(BLOOMINGTON) - The plan to use sharpshooters to kill deer at Griffy Lake Nature Preserve has cleared one of its last hurdles.
The Bloomington Board of Park Commissioners unanimously approved a $31,000 sharpshooting contract with White Buffalo Tuesday evening after hearing almost two hours of public input.
The contract will allow White Buffalo, a nonprofit wildlife management company, to schedule sharpshooting at the nature preserve from Nov. 15 to Feb. 28, 2015, and kill up to 100 deer during that time. It also specifies that all deer killed will be processed and the meat donated to Hoosier Hills Food Bank, and details how the effect of the cull will be measured. But before that can occur, the company is required to obtain special permits from the Indiana Department of Natural Resources.

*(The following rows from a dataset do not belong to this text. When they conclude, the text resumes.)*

(** Counting the indices with a property, in [uint32_t]. *)
Lemma parallel_reduce_count `{Scheduler} k lo hi (test : Z → result bool) (p : Z → bool) :
  (∀ i, lo ≤ i < hi → test i = Ok (p i)) →
  parallel_reduce k lo hi 0 (λ a b, for_u32 a b (λ i init,
      b ← test i; Ok (if b : bool then u32 (init + 1) else init)))
    (λ a b, u32 (a + b))
  = Ok (u32 (zcount p (rng lo hi))).
Proof.
  intros Htest. unfold parallel_reduce. destruct (schedule_tiles k lo hi) as [_ Hp].
  unfold zcount. rewrite <- Hp.
  assert (Hin : ∀ c i, c ∈ schedule k lo hi → c_begin c ≤ i < c_end c → lo ≤ i < hi).
  { intros c i Hc Hi. apply elem_of_rng. rewrite <- Hp. apply list_elem_of_bind.
    exists c. split; [by apply elem_of_rng|done]. }
  clear Hp. change (Ok 0) with (Ok (u32 0)).
  enough (∀ acc, forM (schedule k lo hi) (λ c acc,
      r ← for_u32 (c_begin c) (c_end c) (λ i init,
        b ← test i; Ok (if b : bool then u32 (init + 1) else init)) 0;
      Ok (u32 (acc + r))) (u32 acc)
    = Ok (u32 (acc + zsum (λ x, Z.b2z (p x)) (schedule k lo hi ≫= chunk_rng)))) as Hgen.
  { specialize (Hgen 0). done. }
  induction (schedule k lo hi) as [|c cs IH]; intros acc; [simpl; by rewrite Z.add_0_r|].
  assert (Hc : ∀ l init, (∀ i, i ∈ l → test i = Ok (p i)) →
    forM l (λ i init, b ← test i; Ok (if b : bool then u32 (init + 1) else init)) (u32 init)
    = Ok (u32 (init + zsum (λ x, Z.b2z (p x)) l))).
  { clear. induction l as [|i l IH]; intros init Hl; [simpl; by rewrite Z.add_0_r|].
    simpl forM. rewrite Hl by set_solver. rewrite bind_ok, zsum_cons.
    destruct (p i); simpl; autorewrite with famr;
      rewrite IH by (intros; apply Hl; set_solver); do 2 f_equal; lia. }
  cbn [forM]. specialize (Hc (rng (c_begin c) (c_end c)) 0).
  change (u32 0) with 0 in Hc. fold (for_u32 (c_begin c) (c_end c)
    (λ i init, b ← test i; Ok (if b : bool then u32 (init + 1) else init)) 0) in Hc. rewrite Hc by (intros i Hi%elem_of_rng; apply Htest, (Hin c); set_solver).
  rewrite !bind_ok, bind_cons, zsum_app. autorewrite with famr.
  rewrite IH by (intros c' i' Hc'; apply Hin; set_solver).
  unfold chunk_rng. do 2 f_equal. lia.
Qed.

(** ** RDMA READ through libibverbs.  Memory regions are arrays of 32-bit words
    at a base address.  [rdma_read] is the transfer of one work request: the
    words it writes, as (index in the client's region, value), in the order in
    which they land.  The code relies on the card writing a transfer in
    increasing address order and the transfers of a queue pair in posting order.
    [nic_burst k] is the number of words beyond the first that land between the
    [k]-th and the next look at the memory, and [post_ret k] the return code of
    the [k]-th call of [ibv_post_send] (0, ENOMEM when the queue is full, or
    another error). *)
Class Nic := {
  rdma_read (src_base : Z) (src : list Z) (dst_base : Z)
    (remote_addr local_addr len : Z) : list (Z * Z);
  rdma_read_spec src_base src dst_base r l n :
    0 ≤ r → 0 ≤ n → r + n ≤ zlen src → 0 ≤ l →
    rdma_read src_base src dst_base (src_base + 4 * r) (dst_base + 4 * l) (4 * n)
    = zip (rng l (l + n)) (slice r n src);
  nic_burst : nat → nat;
  post_ret : nat → Z;
}.

Definition ENOMEM : Z := 12.

(** ** Vertex caches.  [CacheMap] comes with [COrder/Binning.hpp], [CacheManager]
    with the [ccy-csr-cache] library; only the calls the program makes are seen. *)
Record CacheElem := {
  getId : Z;
  elem_get_neighbors : list Z;
  elem_get_out_degree : Z;
}.
Record CacheMap := { cm_get : Z → option CacheElem }.
Record CacheManager := {
  is_vertex_exist : Z → bool;
  get_neighbors : Z → list Z;
  get_out_degree : Z → Z;
}.

(** A cache manager that agrees with the graph it caches. *)
Definition cache_coherent (cm : CacheManager) (adj : Z → list Z) : Prop :=
  ∀ v, is_vertex_exist cm v = true →
    get_neighbors cm v = adj v ∧ get_out_degree cm v = zlen (adj v).

(** ** Boost: [numeric_cast<uint32_t>] throws on overflow, [align_up] rounds to
    the next multiple of the alignment. *)
Class Boost := {
  numeric_cast_u32 : Z → result Z;
  numeric_cast_u32_ok z : in_u32 z → numeric_cast_u32 z = Ok z;
  numeric_cast_u32_overflow z :
    2 ^ 32 ≤ z → numeric_cast_u32 z = Fault (Thrown "positive_overflow");
  align_up : Z → Z → Z;
  align_up_spec v a : 0 ≤ v → 0 < a → (a | align_up v a) ∧ v ≤ align_up v a < v + a;
}.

In April, for the first time in at least 13 years, the Bloomington City Council voted 7-2 to override Mayor Mark Kruzan's veto on an ordinance that adds an exception to city code to allow for sharpshooting deer at Griffy Lake Nature Preserve.
The council initially passed the legislation April 9 with a 6-2-1 vote. Overturning the veto required a two-thirds majority -- or six votes -- from the council. It was Kruzan's first veto during his 10-year tenure.
The ordinance the council upheld adds an additional exception to a ban on discharging a firearm within city limits that applies to professional sharpshooters who have obtained the necessary permits from the Indiana Department of Natural Resources and are hired by the Bloomington Board of Park Commissioners. The exception does not allow the general public to shoot firearms at Griffy Lake.
Council member Dave Rollo authored the legislation to reduce the deer population surrounding the lake.
Indiana University biology professors Keith Clay and Angie Shelton told council members that research shows an overabundance of deer in the area that's causing ecosystem damage.
The recommendation to use sharpshooting came from the Bloomington-Monroe County Deer Task Force report. The sharpshooting would likely occur between November and February.
Opponents questioned whether killing deer would be a long-term solution and whether the problem as Griffy Lake was that severe.